The complete listing should be copied out exactly.
■ ■ ■ ■ ■
Lemma mild_same s s' : hub s' = hub s -> counters s' = counters s -> mild s s'.
Proof.
  intros Hh Hc [Hok Hn]. split; [split; [by rewrite Hh|by rewrite Hc]|].
  split; [by rewrite Hh|]. split; [by rewrite Hh|by apply served_same].
Qed.

Lemma mild_drop_task t s : mild s (drop_task t s).
Proof. destruct t; apply mild_with_hub; [apply mild_close_sender|apply mild_close_receiver]. Qed.

Lemma machine_ok_mild ts st st' s s' owns :
  machine_ok (mkMachine ts st s) owns -> mild s s' -> machine_ok (mkMachine ts st' s') owns.
Proof. intros Hc Hm. eapply pool_ok_gentle; [exact Hc|by apply mild_gentle]. Qed.

Lemma machine_ok_spawn ts st st' s owns t :
  machine_ok (mkMachine ts st s) owns -> ends_safely (code t) ->
  machine_ok (mkMachine (ts ++ [t]) st' s) (owns ++ [[]]).
Proof. intros Hc Ht. unfold machine_ok. simpl. rewrite map_app. by apply pool_ok_spawn. Qed.

Lemma machine_ok_stop ts st s owns i h h' p :
  machine_ok (mkMachine ts st s) owns -> ts !! i = Some (mkThread h p) ->
  machine_ok (mkMachine (<[i := mkThread h' (Ret tt)]> ts) st s) owns.
Proof.
  intros Hc Hi. unfold machine_ok. simpl. rewrite list_fmap_insert.
  eapply pool_ok_stop; [exact Hc|]. simpl. by rewrite list_lookup_fmap, Hi.
Qed.

Lemma machine_ok_step c c' owns :
  step replication_push acceptor c c' -> machine_ok c owns ->
  served (server c) (server c') /\ exists owns', machine_ok c' owns'.
Proof.
  intros Hstep Hc.
  assert (forall ts st st' s s', machine_ok (mkMachine ts st s) owns -> mild s s' ->
    served s s' /\ exists owns', machine_ok (mkMachine ts st' s') owns') as Henv.
  { intros ts st st' s s' Hts Hm. split; [by apply (Hm (pok_state _ _ _ _ _ _ Hts))|].
    exists owns. by eapply machine_ok_mild. }
  destruct Hstep as
    [i h p p' s s' ts st Hi Hp|p s ts st Hp|id t fuel s ts st _ _|i id t p s ts st Hi _ _ _
    |id t s ts st _ _ _|t s ts st|db s ts st|db s ts st|db s ts st].
  - destruct (pool_ok_step _ _ _ _ _ _ i p p' s' Hc) as (Hl & owns' & Hc'); [|done|].
    { simpl. by rewrite list_lookup_fmap, Hi. }
    split; [exact Hl|]. exists owns'. unfold machine_ok. simpl. by rewrite list_fmap_insert.
  - split; [by apply served_same|]. eexists. eapply machine_ok_spawn; [exact Hc|by apply entry_ends].
  - split; [by apply served_same|]. eexists. eapply machine_ok_spawn; [exact Hc|apply task_ends].
  - eapply Henv; [by eapply machine_ok_stop|apply mild_drop_task].
  - eapply Henv; [exact Hc|apply mild_drop_task].
  - eapply Henv; [exact Hc|by apply mild_same].
  - eapply Henv; [exact Hc|by apply mild_same].
  - eapply Henv; [exact Hc|by apply mild_same].
  - eapply Henv; [exact Hc|by apply mild_same].
Qed.

Lemma reaches_machine_ok answers c :
  reaches replication_push acceptor answers c -> exists owns, machine_ok c owns.
Proof.
  induction 1 as [c (Ht & Hh & Hc & _)|c c' _ [owns Hok] Hstep];
    [|by apply (machine_ok_step _ _ owns Hstep)].
  exists []. unfold machine_ok. rewrite Ht. apply pool_ok_empty.
  split; [rewrite Hh; apply hub_ok_empty|rewrite Hc; by repeat split].
Qed.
■ ■ ■ ■ ■
__Exercise output__.
Lemma mild_same s s' : hub s' = hub s -> counters s' = counters s -> mild s s'.
Proof.
  intros Hh Hc [Hok Hn]. split; [split; [by rewrite Hh|by rewrite Hc]|].
  split; [by rewrite Hh|]. split; [by rewrite Hh|by apply served_same].
Qed.

Lemma mild_drop_task t s : mild s (drop_task t s).
Proof. destruct t; apply mild_with_hub; [apply mild_close_sender|apply mild_close_receiver]. Qed.

Lemma machine_ok_mild ts st st' s s' owns :
  machine_ok (mkMachine ts st s) owns -> mild s s' -> machine_ok (mkMachine ts st' s') owns.
Proof. intros Hc Hm. eapply pool_ok_gentle; [exact Hc|by apply mild_gentle]. Qed.

Lemma machine_ok_spawn ts st st' s owns t :
  machine_ok (mkMachine ts st s) owns -> ends_safely (code t) ->
  machine_ok (mkMachine (ts ++ [t]) st' s) (owns ++ [[]]).
Proof. intros Hc Ht. unfold machine_ok. simpl. rewrite map_app. by apply pool_ok_spawn. Qed.

Lemma machine_ok_stop ts st s owns i h h' p :
  machine_ok (mkMachine ts st s) owns -> ts !! i = Some (mkThread h p) ->
  machine_ok (mkMachine (<[i := mkThread h' (Ret tt)]> ts) st s) owns.
Proof.
  intros Hc Hi. unfold machine_ok. simpl. rewrite list_fmap_insert.
  eapply pool_ok_stop; [exact Hc|]. simpl. by rewrite list_lookup_fmap, Hi.
Qed.

Lemma machine_ok_step c c' owns :
  step replication_push acceptor c c' -> machine_ok c owns ->
  served (server c) (server c') /\ exists owns', machine_ok c' owns'.
Proof.
  intros Hstep Hc.
  assert (forall ts st st' s s', machine_ok (mkMachine ts st s) owns -> mild s s' ->
    served s s' /\ exists owns', machine_ok (mkMachine ts st' s') owns') as Henv.
  { intros ts st st' s s' Hts Hm. split; [by apply (Hm (pok_state _ _ _ _ _ _ Hts))|].
    exists owns. by eapply machine_ok_mild. }
  destruct Hstep as
    [i h p p' s s' ts st Hi Hp|p s ts st Hp|id t fuel s ts st _ _|i id t p s ts st Hi _ _ _
    |id t s ts st _ _ _|t s ts st|db s ts st|db s ts st|db s ts st].
  - destruct (pool_ok_step _ _ _ _ _ _ i p p' s' Hc) as (Hl & owns' & Hc'); [|done|].
    { simpl. by rewrite list_lookup_fmap, Hi. }
    split; [exact Hl|]. exists owns'. unfold machine_ok. simpl. by rewrite list_fmap_insert.
  - split; [by apply served_same|]. eexists. eapply machine_ok_spawn; [exact Hc|by apply entry_ends].
  - split; [by apply served_same|]. eexists. eapply machine_ok_spawn; [exact Hc|apply task_ends].
  - eapply Henv; [by eapply machine_ok_stop|apply mild_drop_task].
  - eapply Henv; [exact Hc|apply mild_drop_task].
  - eapply Henv; [exact Hc|by apply mild_same].
  - eapply Henv; [exact Hc|by apply mild_same].
  - eapply Henv; [exact Hc|by apply mild_same].
  - eapply Henv; [exact Hc|by apply mild_same].
Qed.

Lemma reaches_machine_ok answers c :
  reaches replication_push acceptor answers c -> exists owns, machine_ok c owns.
Proof.
  induction 1 as [c (Ht & Hh & Hc & _)|c c' _ [owns Hok] Hstep];
    [|by apply (machine_ok_step _ _ owns Hstep)].
  exists []. unfold machine_ok. rewrite Ht. apply pool_ok_empty.
  split; [rewrite Hh; apply hub_ok_empty|rewrite Hc; by repeat split].
Qed.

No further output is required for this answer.